How do the records below read from their first line through the line containing "if has (b_flags r) B_BUSY then"? Write those lines out exactly.

═══ DATA PROVIDED

Fixpoint getblk_loop (fuel : nat) (dp : bptr) (dev dblkno : Z) : K bptr :=
  match fuel with
  | O => nofuel
  | S fuel =>
    o ← hash_search dp dev dblkno;
    match o with
    | Some bp =>
      r ← getbuf bp;
      if has (b_flags r) B_BUSY then
        set_bflags bp B_WANTED ;; _ ← Clock.sleep (chan bp) (PRIBIO + 1); getblk_loop fuel dp dev dblkno
      else notavail bp ;; mret bp
    | None =>
      bp ← getnewbuf fuel;
      bfree bp ;; bremhash bp ;; binshash bp dp ;;
      setbuf bp (λ b, b <| b_dev := dev |>) ;;
      setbuf bp (λ b, b <| b_blkno := dblkno |>) ;;
      setbuf bp (λ b, b <| b_error := 0 |>) ;;
      mret bp
    end
  end.
Definition getblk (fuel : nat) (dev blkno : Z) : K bptr :=
  when (DIAGNOSTIC && (nblkdev <=? major dev)) (panic "blkdev") ;;
  getblk_loop fuel (BUFHASH dev blkno) dev (fsbtodb blkno).
Definition geteblk (fuel : nat) : K bptr :=
  bp ← getnewbuf fuel;
  set_bflags bp B_INVAL ;; bfree bp ;; bremhash bp ;; binshash bp (FreeP BQ_AGE) ;;
  setbuf bp (λ b, b <| b_dev := NODEV |>) ;;
  setbuf bp (λ b, b <| b_error := 0 |>) ;;
  mret bp.

(** * Reading *)

Definition pay_read : K unit := setu (λ r, r <| u_ru ::= λ t, t <| ru_inblock ::= λ z, i32 (z + 1) |> |>).
Definition bread (fuel : nat) (dev blkno : Z) : K bptr :=
  bp ← getblk fuel dev blkno;
  r ← getbuf bp;
  if has (b_flags r) (Z.lor B_DONE B_DELWRI) then mret bp
  else
    set_bflags bp B_READ ;;
    setbuf bp (λ b, b <| b_bcount := DEV_BSIZE |>) ;;
    strategy bp ;; pay_read ;; biowait fuel bp ;; mret bp.

Definition breada (fuel : nat) (dev blkno rablkno : Z) : K bptr :=
  c ← incore dev blkno;
  obp ←
    (if c : bool then mret None
     else
       bp ← getblk fuel dev blkno;
       r ← getbuf bp;
       when (negb (has (b_flags r) (Z.lor B_DONE B_DELWRI)))
         (set_bflags bp B_READ ;; setbuf bp (λ b, b <| b_bcount := DEV_BSIZE |>) ;; strategy bp ;; pay_read) ;;
       mret (Some bp));
  (if rablkno =? 0 then mret tt
   else
     c ← incore dev rablkno;
     if c : bool then mret tt
     else
       rabp ← getblk fuel dev rablkno;
       r ← getbuf rabp;
       if has (b_flags r) (Z.lor B_DONE B_DELWRI) then brelse rabp
       else
         set_bflags rabp (Z.lor B_READ B_ASYNC) ;; setbuf rabp (λ b, b <| b_bcount := DEV_BSIZE |>) ;;
         strategy rabp ;; pay_read) ;;
  match obp with
  | None => bread fuel dev blkno
  | Some bp => biowait fuel bp ;; mret bp
  end.
(** C2: A flush makes all earlier writes durable: after any sequence of
    operations that ends in [bflush], the memory of the disk itself holds,
    block by block, what the writes left; none is still only in a buffer. *)
Theorem cache_durable fuel s D l :
  coh s D ∅ → idle s → (NBUF < fuel)%nat → Forall (op_ok rg) l →
  ∃ out s', run (S fuel) (rg_dev rg) (l ++ [Sync]) s = Done out s' ∧
    ∀ b, in_range b → bufdata s' !! daddr b = Some (fst (flat_run D l) b).
Proof.
  intros Hco Hid Hf Hl. destruct (run_coh fuel s D l Hco Hid Hf Hl) as (s1 & E1 & Hco1 & Hid1 & _).
  destruct (sync_coh (S fuel) s1 _ Hco1 Hid1 ltac:(lia)) as (s2 & E2 & _ & _ & _ & Hd).
  eexists _, s2. split; [|intros b Hin; apply (Hd b Hin)]. eapply run_app; [exact E1|].
  cbn [run exec]. rewrite bind_assoc. by rewrite (bind_done _ _ _ _ _ E2).
Qed.
End sequences.
End disk.
End Disk.

(** * Examples *)

Module DiskExamples.
Import Disk Bio.
#[local] Existing Instances gba_cfg Sched.layout1 Sig.sig_env0.
#[local] Instance md_env0 : MdEnv :=
  {| fs_start := 0x8000; fs_end := 0x9000; swap_start := 0xa000; swap_end := 0xa000; MD_ROOT_RW := true |}.
#[local] Instance bio_env_md : BioEnv :=
  {| nblkdev := 8; d_strategy := λ _ bp, Md.mdstrategy bp; d_flags := λ _, 0; bufdata_addr := 0x3000 |}.

(** A root disk of four blocks, each filled with its number. *)
Definition rg0 : region := MkRegion 0x600 0x8000 4.
Definition D0 (b : Z) : list Z := replicate 256 b.
Definition ram : gmap Z (list Z) :=
  list_to_map (((λ i, (0x3000 + 1024 * i, D0 0)) <$> [0; 1; 2]) ++ ((λ b, (0x8000 + 1024 * b, D0 b)) <$> [0; 1; 2; 3])).
Definition start : kstate :=
  Eval vm_compute in BioExamples.run (bhinit ;; binit ;; Md.mdprobe 0) (Md.md_init BioExamples.bss <| bufdata := ram |>).
(** * Sequences of operations *)

Inductive fop := Alloc | Free (b : Z).
Fixpoint frun (fuel : nat) (ip : inode) (l : list fop) : K (list (option Z)) :=
  match l with
  | [] => mret []
  | Alloc :: l => o ← alloc_block fuel ip; rest ← frun fuel ip l; mret (o :: rest)
  | Free b :: l => Alloc.free fuel ip b ;; rest ← frun fuel ip l; mret (None :: rest)
  end.
(** The same on a stack: allocating from one that is not empty, freeing data
    blocks that are not free already. *)
Inductive stack_run : list Z → list fop → list (option Z) → list Z → Prop :=
| stack_nil L : stack_run L [] [] L
| stack_alloc b L l out L' : stack_run L l out L' → stack_run (b :: L) (Alloc :: l) (Some b :: out) L'
| stack_free b L l out L' :
    good isz fsz b → b ∉ L → stack_run (b :: L) l out L' → stack_run L (Free b :: l) (None :: out) L'.

(** C5: The free list of a file system is a stack of blocks: any sequence of
    [balloc]s and [free]s returns the blocks a stack would, last freed first,
    whether they lie in the superblock's array or in the chain of blocks on the
    disk, across every refill and spill through the buffer cache; no block is
    lost, handed out twice or miscounted, and apart from the superblock only
    blocks that were free or are freed change. *)
Theorem freelist_is_stack k ip s D f L l out L' :
  i_fs ip = m → i_dev ip = rg_dev rg → (NBUF < k)%nat → coh s D ∅ → idle s → rep s D f L →
  stack_run L l out L' →
  ∃ s' D' f', frun (S k) ip l s = Done out s' ∧ coh s' D' ∅ ∧ idle s' ∧ rep s' D' f' L' ∧ fs_frame m s s' ∧
    ∀ b, b ≠ SUPERB → b ∉ L → Free b ∉ l → D' b = D b.
Proof.
  intros Em Ed Hk Hco Hid Hrep Hrun. revert s D f Hco Hid Hrep.
  induction Hrun as [L|b L l out L' _ IH|b L l out L' Hg HbL _ IH]; intros s D f Hco Hid Hrep.
  - exists s, D, f. repeat (split; [done|]). split; [|done]. by eapply fs_frame_io, io_frame_refl; destruct Hrep.
  - destruct (alloc_block_spec k ip s D f b L Em Ed Hco Hid Hrep Hk) as (s1 & D1 & f1 & E1 & Hco1 & Hid1 & Hr1 & _ & HD1 & F1).
    destruct (IH s1 D1 f1 Hco1 Hid1 Hr1) as (s2 & D2 & f2 & E2 & Hco2 & Hid2 & Hr2 & F2 & HD2).
    exists s2, D2, f2. cbn [frun]. rewrite (bind_done _ _ _ _ _ E1). cbv beta. rewrite (bind_done _ _ _ _ _ E2).
    repeat (split; [done|]). split; [by eapply fs_frame_trans|]. intros b' Hs HL Hl.
    rewrite HD2; [apply HD1; set_solver|done|set_solver|set_solver].
  - destruct (free_spec k ip s D f b L Em Ed Hco Hid Hrep Hg HbL Hk) as (s1 & D1 & f1 & E1 & Hco1 & Hid1 & Hr1 & HD1 & F1).
    destruct (IH s1 D1 f1 Hco1 Hid1 Hr1) as (s2 & D2 & f2 & E2 & Hco2 & Hid2 & Hr2 & F2 & HD2).
    exists s2, D2, f2. cbn [frun]. rewrite (bind_done _ _ _ _ _ E1). cbv beta. rewrite (bind_done _ _ _ _ _ E2).
    repeat (split; [done|]). split; [by eapply fs_frame_trans|]. intros b' Hs HL Hl.
    assert (b' ≠ b) by set_solver. rewrite HD2; [by apply HD1|done|set_solver|set_solver].
Qed.

Lemma balloc_take_none k s D f :
  rep s D f [] → ∃ f', Alloc.balloc_take (S k) m s = Done None (with_fs m f' s) ∧ fs_nfree f' ≤ 0 ∧ fs_free f' = fs_free f.
Proof.
  intros [Hf Hl _ _ _ _ _]. cbn [Alloc.balloc_take]. rewrite (bind_done _ _ _ _ _ (getfs_eq _ _ _ Hf)). cbv beta.
  destruct (flist_empty _ _ _ _ _ Hl) as [Hz|[Hn Hx]].
  - rewrite (proj2 (Z.leb_le _ 0) Hz). exists f. by rewrite (with_same _ _ _ Hf).
  - rewrite Hn. change (1 <=? 0) with false. change (NICFREE <? 1) with false. cbv iota.
    rewrite (bind_done _ _ _ _ _ (setfs_eq _ _ _ _ Hf)). cbv beta.
    rewrite (bind_done _ _ _ _ _ (getfs_eq _ _ _ (at_with _ _ _ _ Hf))). cbv beta. unfold arr.
    cbn [fs_nfree fs_free upd fs_fields]. rewrite Hn. change (1 - 1 <? 0) with false. change (Z.to_nat (1 - 1)) with 0%nat.
    rewrite Hx. cbn [unless_none]. rewrite (bind_done _ _ _ _ _ (mret_eq _ _)). cbv beta. change (0 =? 0) with true. cbv iota.
    exists (f <| fs_nfree ::= λ z, z - 1 |>). split; [done|]. split; [simpl; lia|done].
Qed.

End ops.
End Freelist.

(** * Examples *)

Module FreelistExamples.
Import Bio Disk DiskExamples Freelist.
#[local] Existing Instances gba_cfg Sched.layout1 Sig.sig_env0 md_env0 bio_env_md.

(** Blocks 2 and 3 are free: the superblock names 2, which holds the rest. *)
Definition f0 : fs :=
  MkFs 2 4 1 (2 :: replicate 199 0) 0 (replicate 32 0) 0 0 0 0 0 2 0 0 0 0 FSMAGIC1 0 (replicate 7 0) FSMAGIC2.
Definition part2 : list Z := 2 :: 0 :: 3 :: replicate 253 0.
Definition mounted (s : kstate) : kstate := s <| mounts := [MkMount 0x600 f0 None] |>.
Definition start1 : kstate := Eval vm_compute in mounted (BioExamples.run (write_block 5 false 0x600 2 part2) start).
Definition ip0 : inode := MkInode 0 1 0x600 3 0 (replicate 7 0) 0 1 0 0 0 0 0 0 0 None None 0 0 None None 0 0 None None.
Lemma on_region0 : on_region rg0 2 4.
Proof. split; [exact on_md0|vm_compute; lia|done|done|done]. Qed.
Lemma start1_ready : coh rg0 start1 (<[2 := part2]> D0) ∅ ∧ idle start1.
Proof.
  destruct (write_block_coh rg0 on_md0 ltac:(vm_compute; lia) 4 false start D0 2 part2 coh0 idle0) as (s & E & Hco & Hid & _);
    [done|done|vm_compute; lia|].
  assert (Es : write_block 5 false 0x600 2 part2 start = Done tt (BioExamples.run (write_block 5 false 0x600 2 part2) start))
    by (vm_compute; reflexivity).
  change (rg_dev rg0) with 0x600 in E. rewrite Es in E. injection E as E.
  assert (E1 : start1 = mounted s) by (rewrite <- E; vm_compute; reflexivity). rewrite E1.
  split; [|exact Hid]. by apply (coh_ext rg0 s).
Qed.
Lemma rep0 : rep 0 2 4 start1 (<[2 := part2]> D0) f0 [2; 3].
Proof.
  split; try done; [by eexists| |].
  - apply (flist_link _ _ _ 1 _ 2 [3]); try done.
    apply (flist_last _ _ _ 2 (0 :: 3 :: replicate 198 0)); try done. repeat constructor; done.
  - apply NoDup_cons. split; [set_solver|apply NoDup_singleton].
Qed.
Lemma stack0 : stack_run 2 4 [2; 3] [Alloc; Alloc; Free 2; Alloc] [Some 2; Some 3; None; Some 2] [].
Proof. do 2 constructor. constructor; [done|set_solver|]. do 2 constructor. Qed.

Lemma freelist_is_stack_witness :
  ∃ s', frun 5 ip0 [Alloc; Alloc; Free 2; Alloc] start1 = Done [Some 2; Some 3; None; Some 2] s'.
Proof.
  destruct (freelist_is_stack rg0 0 2 4 on_region0 4 ip0 start1 (<[2 := part2]> D0) f0 _ _ _ _ eq_refl eq_refl
    ltac:(vm_compute; lia) (proj1 start1_ready) (proj2 start1_ready) rep0 stack0) as (s' & D' & f' & E & _).
  exists s'. exact E.
Defined.
Lemma rep_empty : rep 0 2 4 (mounted start <| mounts := [MkMount 0x600 (f0 <| fs_free := replicate 200 0 |> <| fs_tfree := 0 |>) None] |>)
  D0 (f0 <| fs_free := replicate 200 0 |> <| fs_tfree := 0 |>) [].
Proof. split; try done; [by eexists|apply (flist_last _ _ _ 1 (replicate 200 0)); done|constructor]. Qed.
End FreelistExamples.
(** One piece: [cnt] bytes between the block and user memory. *)
Definition move (a on cnt : Z) (rw : uio_dir) (base : Z) : K unit :=
  match rw with
  | UIO_READ => bs ← kbytes a on cnt; modify (λ s, s <| umem ::= λ m, ustore m base bs |>)
  | UIO_WRITE => s ← get_s; kstore a on (ubytes (umem s) base (Z.to_nat cnt))
  end.
Definition advance (iov : iovec) (rest : list iovec) (cnt : Z) (ui : uio) : uio :=
  ui <| uio_iov := MkIov (u32 (iov_base iov + cnt)) (iov_len iov - cnt) :: rest |>
     <| uio_resid ::= λ r, u32 (r - cnt) |> <| uio_offset ::= λ o, i32 (o + cnt) |>.
Definition next_iov (rest : list iovec) (ui : uio) : uio :=
  ui <| uio_iov := rest |> <| uio_iovcnt ::= λ c, i32 (c - 1) |>.
(** [cp] is [a + on]. *)
Fixpoint uiomove_loop (fuel : nat) (a on n : Z) (ui : uio) : K uio :=
  if (n <=? 0) || (uio_resid ui =? 0) then mret ui
  else
    match fuel with
    | O => nofuel
    | S fuel =>
      match uio_iov ui with
      | [] => fault
      | iov :: rest =>
        if iov_len iov =? 0 then uiomove_loop fuel a on n (next_iov rest ui)
        else
          let cnt := Z.min (iov_len iov) n in
          move a on cnt (uio_rw ui) (iov_base iov) ;;
          uiomove_loop fuel a (on + cnt) (n - cnt) (advance iov rest cnt ui)
      end
    end.
Definition uiomove (a on n : Z) (ui : uio) : K uio := uiomove_loop (2 * length (uio_iov ui)) a on n ui.

Definition step_one (iov : iovec) (rest : list iovec) (ui : uio) : uio :=
  ui <| uio_iov := MkIov (u32 (iov_base iov + 1)) (iov_len iov - 1) :: rest |>
     <| uio_resid ::= λ r, u32 (r - 1) |> <| uio_offset ::= λ o, i32 (o + 1) |>.
(** [again:]; the array of pieces is the list. *)
Fixpoint ureadc_loop (c : Z) (iovs : list iovec) (ui : uio) : K uio :=
  if uio_iovcnt ui =? 0 then panic "ureadc"
  else
    match iovs with
    | [] => fault
    | iov :: rest =>
      if (iov_len iov =? 0) || (uio_resid ui =? 0) then ureadc_loop c rest (next_iov rest ui)
      else
        modify (λ s, s <| umem ::= <[iov_base iov := u8 c]> |>) ;;
        mret (step_one iov rest ui)
    end.
Definition ureadc (c : Z) (ui : uio) : K uio := ureadc_loop c (uio_iov ui) ui.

══════

● **WRITTEN RESPONSE**:
Fixpoint getblk_loop (fuel : nat) (dp : bptr) (dev dblkno : Z) : K bptr :=
  match fuel with
  | O => nofuel
  | S fuel =>
    o ← hash_search dp dev dblkno;
    match o with
    | Some bp =>
      r ← getbuf bp;
      if has (b_flags r) B_BUSY then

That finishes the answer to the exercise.